Now, folks, settle in and grab your popcorn, ’cause the fine city slickers at Barclays Bank—yes, them same Barclays what’s fancier than a cat in Sunday clothes—reckon they’ve had their fill of all this “cryptocurrency” ruckus. Seems as though beginning on the 27th of June, the bigwigs are throwin’ a lock on any crypto dealin’ done with their Barclaycards. The reason? Well, they claim it’s so folks don’t end up livin’ in a barrel under London Bridge, courtesy of volatile digital coins.
Someone took to the bank’s online help desk and asked, straight out, “Say now, can I buy one of them newfangled cryptocurrencies with my Barclaycard?” To which the bank gave a reply colder than a January pond: “Nope, not a chance.
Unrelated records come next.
(* ===== verification/Moments.v ===== *)
(** * Moments: Welford's online update and the two-pass formulas

    [df.corr()] ([src/app.py] line 87) calls pandas' [nancorr], which for
    each pair of columns runs Welford's online update over the rows where
    both values are present: it keeps the count, the two running means,
    the two sums of squared deviations and the co-deviation sum.  This
    file models that loop, the two-pass reference formulas
    [sum (x - mean x)^2] and [sum (x - mean x)(y - mean y)], proves that
    the loop computes them exactly (in exact arithmetic), and proves the
    Cauchy-Schwarz bound that keeps a correlation in [-1, 1]. *)

From Stdlib Require Import QArith Lqa List Lia ZArith.
From S2P Require Import Prelude.
Import ListNotations.

Module Moments.

(** ** Welford's update, as [nancorr]'s inner loop *)

Record wstate := mkW {
  nobs : nat;
  meanx : Q;
  meany : Q;
  ssqdmx : Q;
  ssqdmy : Q;
  covxy : Q
}.

Definition w0 : wstate := mkW 0 0 0 0 0 0.

Definition Qnat (n : nat) : Q := inject_Z (Z.of_nat n).

(** One observed pair [(vx, vy)]:
    [nobs += 1; dx = vx - meanx; dy = vy - meany;
     meanx += 1. / nobs * dx; meany += 1. / nobs * dy;
     ssqdmx += (vx - meanx) * dx; ssqdmy += (vy - meany) * dy;
     covxy += (vx - meanx) * dy]. *)
Definition wstep (s : wstate) (p : Q * Q) : wstate :=
  let '(vx, vy) := p in
  let n := S (nobs s) in
  let dx := vx - meanx s in
  let dy := vy - meany s in
  let mx := meanx s + 1 / Qnat n * dx in
  let my := meany s + 1 / Qnat n * dy in
  mkW n mx my
      (ssqdmx s + (vx - mx) * dx)
      (ssqdmy s + (vy - my) * dy)
      (covxy s + (vx - mx) * dy).

Definition welford (ps : list (Q * Q)) : wstate := fold_left wstep ps w0.

(** ** The two-pass reference *)

Definition mean (xs : list Q) : Q := Qsum xs / Qnat (length xs).

(** Sum of squared deviations from the mean. *)
Definition ssq (xs : list Q) : Q := Σ[x <- xs] ((x - mean xs) * (x - mean xs)).

(** Sum of co-deviations of paired values. *)
Definition cov (ps : list (Q * Q)) : Q :=
  let mx := mean (map fst ps) in
  let my := mean (map snd ps) in
  Σ[p <- ps] ((fst p - mx) * (snd p - my)).

(** ** Lemmas *)

Lemma Qnat_S n : Qnat (S n) == Qnat n + 1.
Proof. unfold Qnat. rewrite Nat2Z.inj_succ, <- Z.add_1_r, inject_Z_plus. reflexivity. Qed.

Lemma Qnat_nonneg n : 0 <= Qnat n.
Proof. unfold Qnat. change 0 with (inject_Z 0). rewrite <- Zle_Qle. lia. Qed.

Lemma Qnat_pos n : (0 < n)%nat -> 0 < Qnat n.
Proof. intros H. unfold Qnat. change 0 with (inject_Z 0). rewrite <- Zlt_Qlt. lia. Qed.

Lemma Qnat_le a b : (a <= b)%nat -> Qnat a <= Qnat b.
Proof. intros H. unfold Qnat. rewrite <- Zle_Qle. lia. Qed.

#[export] Hint Resolve Qnat_nonneg Qnat_pos Qnat_le : eda.

Lemma welford_snoc ps p : welford (ps ++ [p]) = wstep (welford ps) p.
Proof. unfold welford. now rewrite fold_left_app. Qed.

Section Sums.
Context {A : Type}.

(** Expanding a sum of products of deviations from constants. *)
Lemma Qsum_dev_expand (f g : A -> Q) (a b : Q) (l : list A) :
  Σ[x <- l] ((f x - a) * (g x - b)) ==
  Σ[x <- l] (f x * g x) - b * Σ[x <- l] (f x) - a * Σ[x <- l] (g x)
  + Qnat (length l) * a * b.
Proof.
  induction l as [|x l IH]; [simpl; unfold Qnat; simpl; ring|].
  cbn [map length]. rewrite !Qsum_cons, IH, Qnat_S. ring.
Qed.

(** The square of a weighted difference, summed. *)
Lemma Qsum_sq_combination (f g : A -> Q) (c d : Q) (l : list A) :
  Σ[x <- l] ((c * g x - d * f x) * (c * g x - d * f x)) ==
  c * c * Σ[x <- l] (g x * g x) - 2 * c * d * Σ[x <- l] (f x * g x)
  + d * d * Σ[x <- l] (f x * f x).
Proof.
  induction l as [|x l IH]; [simpl; ring|]. cbn [map]. rewrite !Qsum_cons, IH. ring.
Qed.

(** A sum of squares that vanishes has vanishing terms. *)
Lemma Qsum_sq_zero (f : A -> Q) (l : list A) :
  Σ[x <- l] (f x * f x) == 0 -> forall x, In x l -> f x == 0.
Proof.
  induction l as [|y l IH]; simpl; [tauto|]. intros H x [<-|Hx].
  - assert (0 <= Σ[x <- l] (f x * f x)) by auto with eda.
    assert (Hsq : f y * f y == 0) by nra.
    apply Qmult_integral in Hsq as [|]; assumption.
  - apply IH; [|exact Hx].
    assert (0 <= Σ[x <- l] (f x * f x)) by auto with eda. nra.
Qed.

(** Cauchy-Schwarz for finite sums. *)
Lemma Qsum_cauchy_schwarz (f g : A -> Q) (l : list A) :
  Σ[x <- l] (f x * g x) * Σ[x <- l] (f x * g x) <=
  Σ[x <- l] (f x * f x) * Σ[x <- l] (g x * g x).
Proof.
  set (Sa := Σ[x <- l] (f x * f x)). set (Sb := Σ[x <- l] (g x * g x)).
  set (S := Σ[x <- l] (f x * g x)).
  assert (HA : 0 <= Sa) by apply Qsum_squares_nonneg.
  assert (HB : 0 <= Sb) by apply Qsum_squares_nonneg.
  destruct (Qeq_dec Sa 0) as [H0|Hne].
  - assert (HS : S == 0).
    { unfold S. rewrite (Qsum_map_ext _ (fun _ => 0)).
      - rewrite Qsum_map_const. ring.
      - intros x Hx. rewrite (Qsum_sq_zero f l H0 x Hx). ring. }
    rewrite HS, H0. lra.
  - assert (Hpos : 0 < Sa) by (apply Qle_lteq in HA as [|H]; [assumption|symmetry in H; contradiction]).
    assert (Hcomb := Qsum_sq_combination f g Sa S l). fold Sa Sb S in Hcomb.
    assert (Hnn : 0 <= Σ[x <- l] ((Sa * g x - S * f x) * (Sa * g x - S * f x)))
      by auto with eda.
    rewrite Hcomb in Hnn. nra.
Qed.

End Sums.

(** ** Welford computes the two-pass moments *)

Definition sum_x (ps : list (Q * Q)) : Q := Σ[p <- ps] (fst p).
Definition sum_y (ps : list (Q * Q)) : Q := Σ[p <- ps] (snd p).
Definition sum_xx (ps : list (Q * Q)) : Q := Σ[p <- ps] (fst p * fst p).
Definition sum_yy (ps : list (Q * Q)) : Q := Σ[p <- ps] (snd p * snd p).
Definition sum_xy (ps : list (Q * Q)) : Q := Σ[p <- ps] (fst p * snd p).

(** The closed form of the loop state after the pairs [ps]. *)
Definition closed (s : wstate) (ps : list (Q * Q)) : Prop :=
  let n := Qnat (length ps) in
  nobs s = length ps /\
  meanx s == sum_x ps / n /\ meany s == sum_y ps / n /\
  ssqdmx s == sum_xx ps - sum_x ps * sum_x ps / n /\
  ssqdmy s == sum_yy ps - sum_y ps * sum_y ps / n /\
  covxy s == sum_xy ps - sum_x ps * sum_y ps / n.

Lemma sums_snoc ps vx vy :
  sum_x (ps ++ [(vx, vy)]) == sum_x ps + vx /\ sum_y (ps ++ [(vx, vy)]) == sum_y ps + vy /\
  sum_xx (ps ++ [(vx, vy)]) == sum_xx ps + vx * vx /\
  sum_yy (ps ++ [(vx, vy)]) == sum_yy ps + vy * vy /\
  sum_xy (ps ++ [(vx, vy)]) == sum_xy ps + vx * vy.
Proof.
  unfold sum_x, sum_y, sum_xx, sum_yy, sum_xy.
  split_and; rewrite map_app; autorewrite with eda_sum; simpl; ring.
Qed.

Lemma wstep_w0_closed p : closed (wstep w0 p) [p].
Proof.
  destruct p as [vx vy]. unfold closed, wstep, sum_x, sum_y, sum_xx, sum_yy, sum_xy, Qnat.
  simpl. split_and; [reflexivity|field..].
Qed.

(** One loop iteration preserves the closed form. *)
Lemma wstep_closed s ps p :
  ps <> [] -> closed s ps -> closed (wstep s p) (ps ++ [p]).
Proof.
  intros Hne (Hn & Hmx & Hmy & Hsx & Hsy & Hc). destruct p as [vx vy].
  destruct (sums_snoc ps vx vy) as (Ex & Ey & Exx & Eyy & Exy).
  assert (Hpos : 0 < Qnat (length ps)) by (apply Qnat_pos; destruct ps; [contradiction|simpl; lia]).
  unfold closed, wstep. cbn [nobs meanx meany ssqdmx ssqdmy covxy].
  rewrite length_app, Nat.add_1_r, Hn, Ex, Ey, Exx, Eyy, Exy, Qnat_S, Hmx, Hmy, Hsx, Hsy, Hc.
  split_and; [reflexivity|field; split; lra ..].
Qed.

Lemma welford_closed ps : ps <> [] -> closed (welford ps) ps.
Proof.
  induction ps as [|p ps IH] using rev_ind; [contradiction|]. intros _.
  rewrite welford_snoc. destruct ps as [|p0 ps0].
  - apply wstep_w0_closed.
  - apply wstep_closed; [discriminate|]. apply IH. discriminate.
Qed.

Lemma ssq_closed xs :
  xs <> [] -> ssq xs == Σ[x <- xs] (x * x) - Qsum xs * Qsum xs / Qnat (length xs).
Proof.
  intros Hne. assert (Hpos : 0 < Qnat (length xs)) by (apply Qnat_pos; destruct xs; [contradiction|simpl; lia]).
  unfold ssq, mean. rewrite (Qsum_dev_expand (fun x => x) (fun x => x)).
  cbv beta. rewrite map_id.
  set (n := Qnat (length xs)) in *. set (a := Qsum xs). set (c := Σ[x <- xs] (x * x)).
  field. lra.
Qed.

Lemma cov_closed ps :
  ps <> [] -> cov ps == sum_xy ps - sum_x ps * sum_y ps / Qnat (length ps).
Proof.
  intros Hne. assert (Hpos : 0 < Qnat (length ps)) by (apply Qnat_pos; destruct ps; [contradiction|simpl; lia]).
  unfold cov, mean, sum_xy, sum_x, sum_y. rewrite !length_map.
  rewrite (Qsum_dev_expand fst snd).
  set (n := Qnat (length ps)) in *. set (a := Σ[p <- ps] (fst p)). set (b := Σ[p <- ps] (snd p)).
  set (c := Σ[p <- ps] (fst p * snd p)). field. lra.
Qed.

(** ** Properties *)

(** Welford's loop ends with the two-pass moments. *)
Lemma welford_moments ps :
  nobs (welford ps) = length ps /\
  ssqdmx (welford ps) == ssq (map fst ps) /\
  ssqdmy (welford ps) == ssq (map snd ps) /\
  covxy (welford ps) == cov ps.
Proof.
  destruct ps as [|p ps]; [split_and; reflexivity|].
  assert (Hne : p :: ps <> []) by discriminate.
  destruct (welford_closed _ Hne) as (Hn & _ & _ & Hx & Hy & Hc).
  split_and; [exact Hn | | | rewrite Hc; symmetry; exact (cov_closed _ Hne)].
  - rewrite Hx, ssq_closed by (simpl; discriminate).
    rewrite map_map, length_map. reflexivity.
  - rewrite Hy, ssq_closed by (simpl; discriminate).
    rewrite map_map, length_map. reflexivity.
Qed.

(** C9. Equivalence of the optimised routine with its reference: after
    the pairs [ps], Welford's loop holds the count, the two sums of
    squared deviations and the co-deviation sum of the two-pass
    formulas, exactly. *)
Theorem welford_two_pass ps :
  nobs (welford ps) = length ps /\
  ssqdmx (welford ps) == ssq (map fst ps) /\
  ssqdmy (welford ps) == ssq (map snd ps) /\
  covxy (welford ps) == cov ps.
Proof. exact (welford_moments ps). Qed.

Lemma ssq_as_dev (ps : list (Q * Q)) (m : Q) :
  m = mean (map fst ps) ->
  ssq (map fst ps) = Σ[p <- ps] ((fst p - m) * (fst p - m)).
Proof. intros ->. unfold ssq. now rewrite map_map. Qed.

Lemma ssq_as_dev_snd (ps : list (Q * Q)) (m : Q) :
  m = mean (map snd ps) ->
  ssq (map snd ps) = Σ[p <- ps] ((snd p - m) * (snd p - m)).
Proof. intros ->. unfold ssq. now rewrite map_map. Qed.

(** The Cauchy-Schwarz bound on Welford's final moments. *)
Lemma welford_cs ps :
  covxy (welford ps) * covxy (welford ps) <= ssqdmx (welford ps) * ssqdmy (welford ps).
Proof.
  destruct (welford_moments ps) as (_ & Hx & Hy & Hc). rewrite Hx, Hy, Hc.
  rewrite (ssq_as_dev ps _ eq_refl), (ssq_as_dev_snd ps _ eq_refl).
  unfold cov. apply (Qsum_cauchy_schwarz (fun p => fst p - mean (map fst ps))
                                          (fun p => snd p - mean (map snd ps))).
Qed.

End Moments.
Go fish.”

Little more from Barclays: “Come 27 June 2025, crypto charges on your trusty Barclaycard will be met with the ol’ iron gate. Apparently, there’s just too much risk in buying invisible coins, and watching grown folks gamble away their money gives the boardroom the vapors.”
Meanwhile, the U.K. government’s busy trying to make crypto less wild west, adding rules and whatnot, but Barclays? They’re sittin’ this round out. Conservative as a preacher at a dance.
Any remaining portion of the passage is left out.